(* ===== verification/Errors.v ===== *)
(** * Error values (pkg/errors/errors.go)

    The whole error package: its sentinels, the [NexError] type, the wrapping
    functions and the constructors, over Go's [error] interface with pointer
    identity and typed nil pointers.  The rest of the library uses the
    abstraction of Prelude.v, a sentinel with or without details; the last section
    proves that it behaves as the package does.

    Of the standard library: [stderrors.New], [stderrors.Is], the string builder,
    strconv's decimal numbers, and fmt.Sprintf for the verbs the package uses. *)

From stdpp Require Import base list strings pretty.
From Stdlib Require Import ZArith Lia Ascii.
From S2P Require Import Prelude.

Local Open Scope Z_scope.
Local Open Scope string_scope.

(** An address: of a package variable, or of an object made at run time. *)
Inductive loc := Global (name : string) | Heap (n : nat).
#[export] Instance loc_eq_dec : EqDecision loc.
Proof. solve_decision. Defined.

(** A value of the interface [error]: nil, a pointer made by [stderrors.New], a
    nil or non-nil [*NexError], or a pointer of a type of another package that
    may have a cause to unwrap. *)
Inductive error :=
| Nil
| ErrorString (p : loc) (msg : string)
| NexNil
| Nex (p : loc) (Err : error) (Details : string)
| Foreign (p : loc) (msg : string) (cause : error).
#[export] Instance error_eq_dec : EqDecision error.
Proof. solve_decision. Defined.
(* ===== verification/MvccCodec.v ===== *)
(** * The MVCC value format (mvcc/codec.go) and its LOB routing (mvcc/lob.go)

    [ParseMVCC]/[BuildMVCC] translate the two functions of codec.go statement
    by statement, on buffers, with the [uint16] cursor of the parser kept at
    its width.  A nil-able [[]byte] is an [option bytes]; where the code only
    uses its length and contents it is a [bytes]. *)

From stdpp Require Import base list gmap strings.
From Stdlib Require Import ZArith Lia.
From S2P Require Import Prelude.

Local Open Scope Z_scope.

(** ** Flags *)

Definition FlagNormal : Z := 0.
Definition FlagTombstone : Z := 1.
Definition FlagLOBNormal : Z := 2.
Definition FlagLOBTombstone : Z := 3.
Definition FlagLOBFile : Z := 4.
Definition FlagLOBFileTombstone : Z := 5.

Definition MVCCHeaderSize : Z := 12.

Definition IsTombstoneFlag (flag : Z) : bool := Z.land flag 1 =? FlagTombstone.

Definition IsLOBFlag (flag : Z) : bool :=
  (flag =? FlagLOBNormal) || (flag =? FlagLOBTombstone).

Definition IsLOBFileFlag (flag : Z) : bool :=
  (flag =? FlagLOBFile) || (flag =? FlagLOBFileTombstone).

Definition isValidFlag (flag : Z) : bool :=
  (flag =? FlagNormal) || (flag =? FlagTombstone) ||
  (flag =? FlagLOBNormal) || (flag =? FlagLOBTombstone) ||
  (flag =? FlagLOBFile) || (flag =? FlagLOBFileTombstone).

(** ** Decoded values *)

Record LOBRef := mkLOBRef { FirstPageID : Z; LOBTotalLen : Z }.
Record LOBFileRef := mkLOBFileRef { LOBID : Z; FileTotalLen : Z }.

Record MVCCValue := mkMVCCValue {
  Flag : Z;
  BeginTS : Z;
  RealVal : bytes;
  PrevFlag : Z;
  PrevBeginTS : Z;
  PrevVal : option bytes;
  LOB : option LOBRef;
  LOBFile : option LOBFileRef;
}.

Definition IsTombstone (v : MVCCValue) : bool := IsTombstoneFlag (Flag v).

(** ** ParseMVCC *)

(** The [switch flag] of ParseMVCC that decodes a LOB reference. *)
Definition parseLOB (flag : Z) (realVal : bytes)
    : outcome (option LOBRef * option LOBFileRef) :=
  if IsLOBFlag flag then
    if 10 <=? zlen realVal then
      firstPageID ← be_at 4 realVal 2;
      totalLen ← be_at 4 realVal 6;
      Ret (Some (mkLOBRef firstPageID totalLen), None)
    else Ret (None, None)
  else if IsLOBFileFlag flag then
    if 18 <=? zlen realVal then
      lobID ← be_at 8 realVal 2;
      totalLen ← be_at 8 realVal 10;
      Ret (None, Some (mkLOBFileRef lobID totalLen))
    else Ret (None, None)
  else Ret (None, None).

Definition ParseMVCC (val : bytes) : outcome MVCCValue :=
  if zlen val <? MVCCHeaderSize then
    Fail (NexError ErrMVCCValueTooShort "got bytes, need 12") else
  flag ← index val 0;
  if negb (isValidFlag flag) then Fail (NexError ErrMVCCInvalidFlag "0x") else
  prevFlag ← index val 1;
  prevBeginTS ← be_at 8 val 2;
  prevValLen ← be_at 2 val 10;
  let pos := 12 in
  prev ← (if negb (prevBeginTS =? 0) && (0 <? prevValLen) then
            if zlen val <? u16 (pos + prevValLen) then
              Fail (NexError ErrMVCCValueTooShort "prevValLen exceeds remaining bytes")
            else
              prevVal ← slice val pos (u16 (pos + prevValLen));
              Ret (Some prevVal, u16 (pos + prevValLen))
          else Ret (None, pos));
  let '(prevVal, pos) := prev in
  if zlen val <? u16 (pos + 8) then
    Fail (NexError ErrMVCCValueTooShort "missing beginTS for current version") else
  ts ← slice val pos (u16 (pos + 8));
  let beginTS := be_dec ts in
  let pos := u16 (pos + 8) in
  realVal ← slice val pos (zlen val);
  refs ← parseLOB flag realVal;
  Ret (mkMVCCValue flag beginTS realVal prevFlag prevBeginTS prevVal
         (fst refs) (snd refs)).

(** ** BuildMVCC *)

Definition BuildMVCC (flag beginTS : Z) (realVal : bytes)
    (prevFlag prevBeginTS : Z) (prevVal : bytes) : outcome bytes :=
  if negb (isValidFlag flag) then Fail (NexError ErrMVCCInvalidFlag "0x") else
  if beginTS =? 0 then Fail (Sentinel ErrMVCCZeroTimestamp) else
  let prevValLen := u16 (zlen prevVal) in
  let totalSize := MVCCHeaderSize + prevValLen + 8 + zlen realVal in
  result ← write_at (zeros totalSize) 0 [flag];
  result ← write_at result 1 [prevFlag];
  result ← write_at result 2 (be_enc 8 prevBeginTS);
  result ← write_at result 10 (be_enc 2 prevValLen);
  st ← (if 0 <? prevValLen then
          result ← copy_at result 12 prevVal;
          Ret (result, 12 + prevValLen)
        else Ret (result, 12));
  let '(result, pos) := st in
  result ← write_at result pos (be_enc 8 beginTS);
  copy_at result (pos + 8) realVal.

(** The wire format as a concatenation of its fields. *)
Definition mvcc_wire (flag beginTS : Z) (realVal : bytes)
    (prevFlag prevBeginTS : Z) (prevVal : bytes) : bytes :=
  let prevValLen := u16 (zlen prevVal) in
  [flag; prevFlag] ++ be_enc 8 prevBeginTS ++ be_enc 2 prevValLen ++
  ztake prevValLen prevVal ++ be_enc 8 beginTS ++ realVal.
(** ** A corrupted entry *)

(** The checksum of an entry does not cover its trailer, but the one jumpScan
    computes does; it accepts an intact entry only when both agree. *)
Lemma jumpScan_frame fuel pre e rest maxOffset :
  entry_wf e -> zlen pre < maxOffset ->
  CRC32C (wal_covered e ++ be_enc 4 trailerMagic) <> CRC32C (wal_covered e) ->
  jumpLoop (S fuel) (pre ++ wal_wire e ++ rest) (zlen pre) maxOffset =
  jumpLoop fuel (pre ++ wal_wire e ++ rest) (zlen pre + 8) maxOffset.
Proof.
  intros (Hok & Hk & Hv) Hmax Hne. pose proof (zlen_wal_wire_min e). pose proof (zlen_nonneg pre).
  pose proof (zlen_nonneg rest). cbn [jumpLoop]. cbv zeta.
  rewrite (proj2 (Z.ltb_lt _ _)) by done. cbn [negb].
  rewrite (proj2 (Z.ltb_ge _ (zlen pre + 8))) by (rewrite !zlen_app; lia).
  assert (be_at 4 (pre ++ wal_wire e ++ rest) (zlen pre + 4) = Ret (zlen (wal_wire e) - 12)) as ->.
  { rewrite <- (frame_length pre e (zlen (wal_wire e))) by (done || lia).
    rewrite ztake_all by lia. unfold be_at. f_equal.
    rewrite app_assoc. apply slice_app_l. rewrite zlen_app. lia. }
  rewrite bind_ret. set (c := CRC32C (wal_covered e)) in *.
  assert (is_u32 c) as Hc by by apply crc32c_range, wal_covered_ok.
  assert (zlen (wal_covered e) = zlen (wal_wire e) - 8) as Hl
    by (rewrite zlen_wal_wire, zlen_wal_covered; lia).
  rewrite (proj2 (Z.ltb_ge _ _)) by (rewrite !zlen_app; lia).
  rewrite (be_at_slice 4 _ (zlen pre) (be_enc 4 c)).
  2: { unfold wal_wire. rewrite <- app_assoc. apply slice_mid; rewrite ?zlen_be_enc; lia. }
  rewrite bind_ret, be_dec_enc4_id by done.
  assert (pre ++ wal_wire e ++ rest =
    (pre ++ be_enc 4 c) ++ (wal_covered e ++ be_enc 4 trailerMagic) ++ rest) as E
    by (unfold wal_wire; fold c; by rewrite <- !app_assoc).
  assert (slice (pre ++ wal_wire e ++ rest) (zlen pre + 4)
    (zlen pre + 4 + 4 + (zlen (wal_wire e) - 12) + 4) =
    Ret (wal_covered e ++ be_enc 4 trailerMagic)) as ->
    by (rewrite E; apply slice_mid; rewrite !zlen_app, !zlen_be_enc; lia).
  rewrite bind_ret. by rewrite (proj2 (Z.eqb_neq _ _)) by done.
Qed.

(** Three intact entries; the checksum of the first is damaged.  The scan
    accepts neither of the others, and the whole segment is lost. *)
Lemma jumpScan_misses :
  let e n := mkWALEntry n 0 0 0 (Some [n]) (Some [6]) 0 0 0 in
  let log := wires [e 1; e 2; e 3] in
  recoverData log = Ret [e 1; e 2; e 3] /\
  recoverData (0 :: drop 1 log) = Ret [].
Proof. split; vm_compute; reflexivity. Qed.

(** ** The fuel of the two scans is enough *)

Lemma jumpLoop_fuel f1 f2 data off maxOffset :
  maxOffset - off < 8 * Z.of_nat f1 -> maxOffset - off < 8 * Z.of_nat f2 ->
  jumpLoop f1 data off maxOffset = jumpLoop f2 data off maxOffset.
Proof.
  revert f2 off. induction f1 as [|f1 IH]; intros [|f2] off H1 H2; cbn [jumpLoop]; try done.
  - by rewrite (proj2 (Z.ltb_ge _ _)) by lia.
  - by rewrite (proj2 (Z.ltb_ge _ _)) by lia.
  - cbv zeta. rewrite (IH f2 (off + 8)) by lia. done.
Qed.
(** Reading the trimmed history of a key. *)
Lemma read_trimmed snap st h :
  trimmed st h -> StronglySorted newer h ->
  read_at snap st = if decide (newer_count snap h <= 1)%nat then read_at snap h else None.
Proof.
  intros [|[ts v] h' Hh|[ts v] [us w] h'] Hs; cbn [read_at].
  - by case_decide.
  - destruct (Z.leb_spec ts snap).
    { rewrite decide_True; [done|]. rewrite newer_none by done. lia. }
    rewrite newer_cons by done. case_decide as Hc; [|done].
    destruct h' as [|[us w] h']; [done|]. cbn [read_at].
    destruct (Z.leb_spec us snap); [by rewrite (Hh us w h' eq_refl)|].
    rewrite newer_cons in Hc by done. lia.
  - destruct (Z.leb_spec ts snap).
    { rewrite decide_True; [done|]. rewrite newer_none by done. lia. }
    rewrite newer_cons by done. inversion Hs; subst.
    destruct (Z.leb_spec us snap).
    { rewrite newer_none by done. by rewrite decide_True by lia. }
    rewrite newer_cons by done. by rewrite decide_False by lia.
Qed.

Lemma TxGet_committed k (s : St B W L) :
  completed (tx s) = false -> buffered (tx s) k = None -> k <> [] ->
  is_Some (writeBuffer (tx s)) -> TxGet None None k s = snapshotGet None None k s.
Proof.
  intros Hact Hb Hk [wb Ewb]. unfold TxGet, checkActive, the_buffer.
  rewrite (stM_bind_ret _ _ s s tt) by by rewrite Hact.
  rewrite (proj2 (Z.eqb_neq (zlen k) 0)) by (destruct k; [done|rewrite zlen_cons; pose proof (zlen_nonneg k); lia]).
  rewrite (stM_bind_ret _ _ s s wb) by by rewrite Ewb.
  unfold buffered in Hb. rewrite Ewb in Hb. cbn in Hb. unfold Get. by rewrite Hb.
Qed.
(** [FreeOverflow]: the loop of the code, with fuel. *)
Fixpoint freeOverflowLoop (fuel : nat) (pageID : Z) : stM PageManager unit :=
  match fuel with
  | O => liftS Panic
  | S fuel =>
      ptr ← PageIDToPtr pageID;
      s ← getS;
      let next := nextOf (mem s) ptr in
      _ ← Free pageID;
      if next =? 0 then mret tt else freeOverflowLoop fuel next
  end.
Definition FreeOverflow (fuel : nat) (firstPageID : Z) : stM PageManager unit :=
  if firstPageID =? 0 then mret tt else freeOverflowLoop fuel firstPageID.

(** One page of the chain: link from the previous page, type, size, data. *)
Definition writeChunk (first : bool) (prevPageID pageID : Z) (chunk : bytes) : stM PageManager unit :=
  _ ← (if first then mret tt else
         ptr ← PageIDToPtr prevPageID;
         modifyS (fun s => with_mem (storeU 8 (mem s) (ptr + SizeofPageHeader) pageID) s));
  ptr ← PageIDToPtr pageID;
  _ ← modifyS (setField pageID hPageType PageTypeOverflow);
  _ ← modifyS (fun s => with_mem (storeU 4 (mem s) (ptr + SizeofPageHeader + 8) (zlen chunk)) s);
  modifyS (fun s => with_mem (store (mem s) (dataPtr ptr) chunk) s).

(** The loop over the chunks of the data that is left; on a failed allocation
    the pages already linked are freed. *)
Fixpoint allocOverflowLoop (fuel : nat) (first : bool) (firstPageID prevPageID : Z)
    (data : bytes) : stM PageManager Z :=
  match fuel with
  | O => liftS Panic
  | S fuel' =>
      if zlen data =? 0 then mret firstPageID
      else fun s =>
        match Alloc s with
        | (s1, Ret pageID) =>
            (let firstPageID := if first then pageID else firstPageID in
             _ ← writeChunk first prevPageID pageID (ztake OverflowPageDataSize data);
             allocOverflowLoop fuel' false firstPageID pageID (zdrop OverflowPageDataSize data)) s1
        | (s1, Fail e) =>
            if firstPageID =? 0 then (s1, Fail e)
            else match FreeOverflow (S (Z.to_nat (total s1))) firstPageID s1 with
                 | (s2, Panic) => (s2, Panic)
                 | (s2, _) => (s2, Fail e)
                 end
        | (s1, Panic) => (s1, Panic)
        end
  end.

Definition AllocOverflow (data : bytes) : stM PageManager Z :=
  if zlen data =? 0 then mret 0
  else allocOverflowLoop (S (length data)) true 0 0 data.

(** [ReadOverflow]: follows the links until one is 0.  The expected length
    only decides the empty case and the capacity of the result. *)
Fixpoint readOverflowLoop (fuel : nat) (pageID : Z) (result : bytes) : stM PageManager bytes :=
  match fuel with
  | O => liftS Panic
  | S fuel =>
      ptr ← PageIDToPtr pageID;
      s ← getS;
      let chunk := load (mem s) (dataPtr ptr) (chunkSizeOf (mem s) ptr) in
      let next := nextOf (mem s) ptr in
      if next =? 0 then mret (result ++ chunk)
      else readOverflowLoop fuel next (result ++ chunk)
  end.
Definition ReadOverflow (fuel : nat) (firstPageID totalLen : Z) : stM PageManager bytes :=
  if totalLen =? 0 then mret [] else readOverflowLoop fuel firstPageID [].

Fixpoint retireLoop (fuel : nat) (pageID : Z) (ids : list Z) : stM PageManager (list Z) :=
  match fuel with
  | O => liftS Panic
  | S fuel =>
      ptr ← PageIDToPtr pageID;
      s ← getS;
      let next := nextOf (mem s) ptr in
      if next =? 0 then mret (ids ++ [pageID]) else retireLoop fuel next (ids ++ [pageID])
  end.
Definition RetireOverflowChain (fuel : nat) (firstPageID : Z) : stM PageManager (list Z) :=
  if firstPageID =? 0 then mret [] else retireLoop fuel firstPageID [].

(** ** Lemmas on loads and stores *)

Lemma byteAt_store m a bs x :
  byteAt (store m a bs) x =
    if decide (a <= x < a + zlen bs) then nth (Z.to_nat (x - a)) bs 0 else byteAt m x.
Proof.
  revert m a. induction bs as [|b bs IH]; intros m a; cbn [store].
  { rewrite decide_False by (unfold zlen; cbn [length]; lia). done. }
  pose proof (zlen_nonneg bs). rewrite IH, zlen_cons.
  destruct (decide (x = a)) as [->|Hne].
  - rewrite decide_False by lia. rewrite decide_True by lia.
    rewrite Z.sub_diag. unfold byteAt. by rewrite lookup_insert_eq.
  - destruct (decide (a + 1 <= x < a + 1 + zlen bs)).
    + rewrite decide_True by lia.
      replace (Z.to_nat (x - a)) with (S (Z.to_nat (x - (a + 1)))) by lia. done.
    + rewrite decide_False by lia. unfold byteAt. by rewrite lookup_insert_ne by lia.
Qed.

Lemma load_length m a n : zlen (load m a n) = Z.max 0 n.
Proof. unfold load, zlen. rewrite length_fmap, length_seq. lia. Qed.
#[export] Hint Rewrite load_length : zlen_db.

Lemma nth_load m a n i : 0 <= i < n -> nth (Z.to_nat i) (load m a n) 0 = byteAt m (a + i).
Proof.
  intros Hi. unfold load.
  rewrite (nth_indep _ 0 (byteAt m (a + Z.of_nat 0))) by (rewrite length_fmap, length_seq; lia).
  rewrite (map_nth (fun i => byteAt m (a + Z.of_nat i))), seq_nth by lia. f_equal. lia.
Qed.

(** Loads that see the same bytes agree. *)
Lemma load_ext m m' a a' n :
  (forall i, 0 <= i < n -> byteAt m' (a' + i) = byteAt m (a + i)) ->
  load m' a' n = load m a n.
Proof.
  intros H. unfold load. apply list_fmap_ext. intros i x Hx.
  apply lookup_seq in Hx as [-> Hx]. apply H. lia.
Qed.

Lemma loadU_ext n m m' a a' :
  (forall i, 0 <= i < Z.of_nat n -> byteAt m' (a' + i) = byteAt m (a + i)) ->
  loadU n m' a' = loadU n m a.
Proof. intros H. unfold loadU. by rewrite (load_ext m m' a a'). Qed.

Lemma load_store_disj m a n b bs :
  a + n <= b \/ b + zlen bs <= a -> load (store m b bs) a n = load m a n.
Proof.
  intros H. apply load_ext. intros i Hi. rewrite byteAt_store.
  rewrite decide_False by lia. done.
Qed.

Lemma load_store_same m a bs n : n = zlen bs -> load (store m a bs) a n = bs.
Proof.
  intros ->. apply nth_ext with (d := 0) (d' := 0).
  { unfold load. rewrite length_fmap, length_seq. unfold zlen. lia. }
  intros i Hi. unfold load in Hi. rewrite length_fmap, length_seq in Hi.
  rewrite <- (Nat2Z.id i), nth_load by lia.
  rewrite byteAt_store, decide_True by lia. f_equal. lia.
Qed.

Lemma zlen_le n v : zlen (rev (be_enc n v)) = Z.of_nat n.
Proof. unfold zlen. rewrite length_rev, length_be_enc. done. Qed.

Lemma loadU_store_disj n m a b bs :
  a + Z.of_nat n <= b \/ b + zlen bs <= a -> loadU n (store m b bs) a = loadU n m a.
Proof. intros. unfold loadU. by rewrite load_store_disj. Qed.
++++++++
> Assignment
Look for "PageManager" in each line of the material, then copy the lines where it is found.

> Response
Fixpoint freeOverflowLoop (fuel : nat) (pageID : Z) : stM PageManager unit :=
Definition FreeOverflow (fuel : nat) (firstPageID : Z) : stM PageManager unit :=
Definition writeChunk (first : bool) (prevPageID pageID : Z) (chunk : bytes) : stM PageManager unit :=
    (data : bytes) : stM PageManager Z :=
Definition AllocOverflow (data : bytes) : stM PageManager Z :=
Fixpoint readOverflowLoop (fuel : nat) (pageID : Z) (result : bytes) : stM PageManager bytes :=
Definition ReadOverflow (fuel : nat) (firstPageID totalLen : Z) : stM PageManager bytes :=
Fixpoint retireLoop (fuel : nat) (pageID : Z) (ids : list Z) : stM PageManager (list Z) :=
Definition RetireOverflowChain (fuel : nat) (firstPageID : Z) : stM PageManager (list Z) :=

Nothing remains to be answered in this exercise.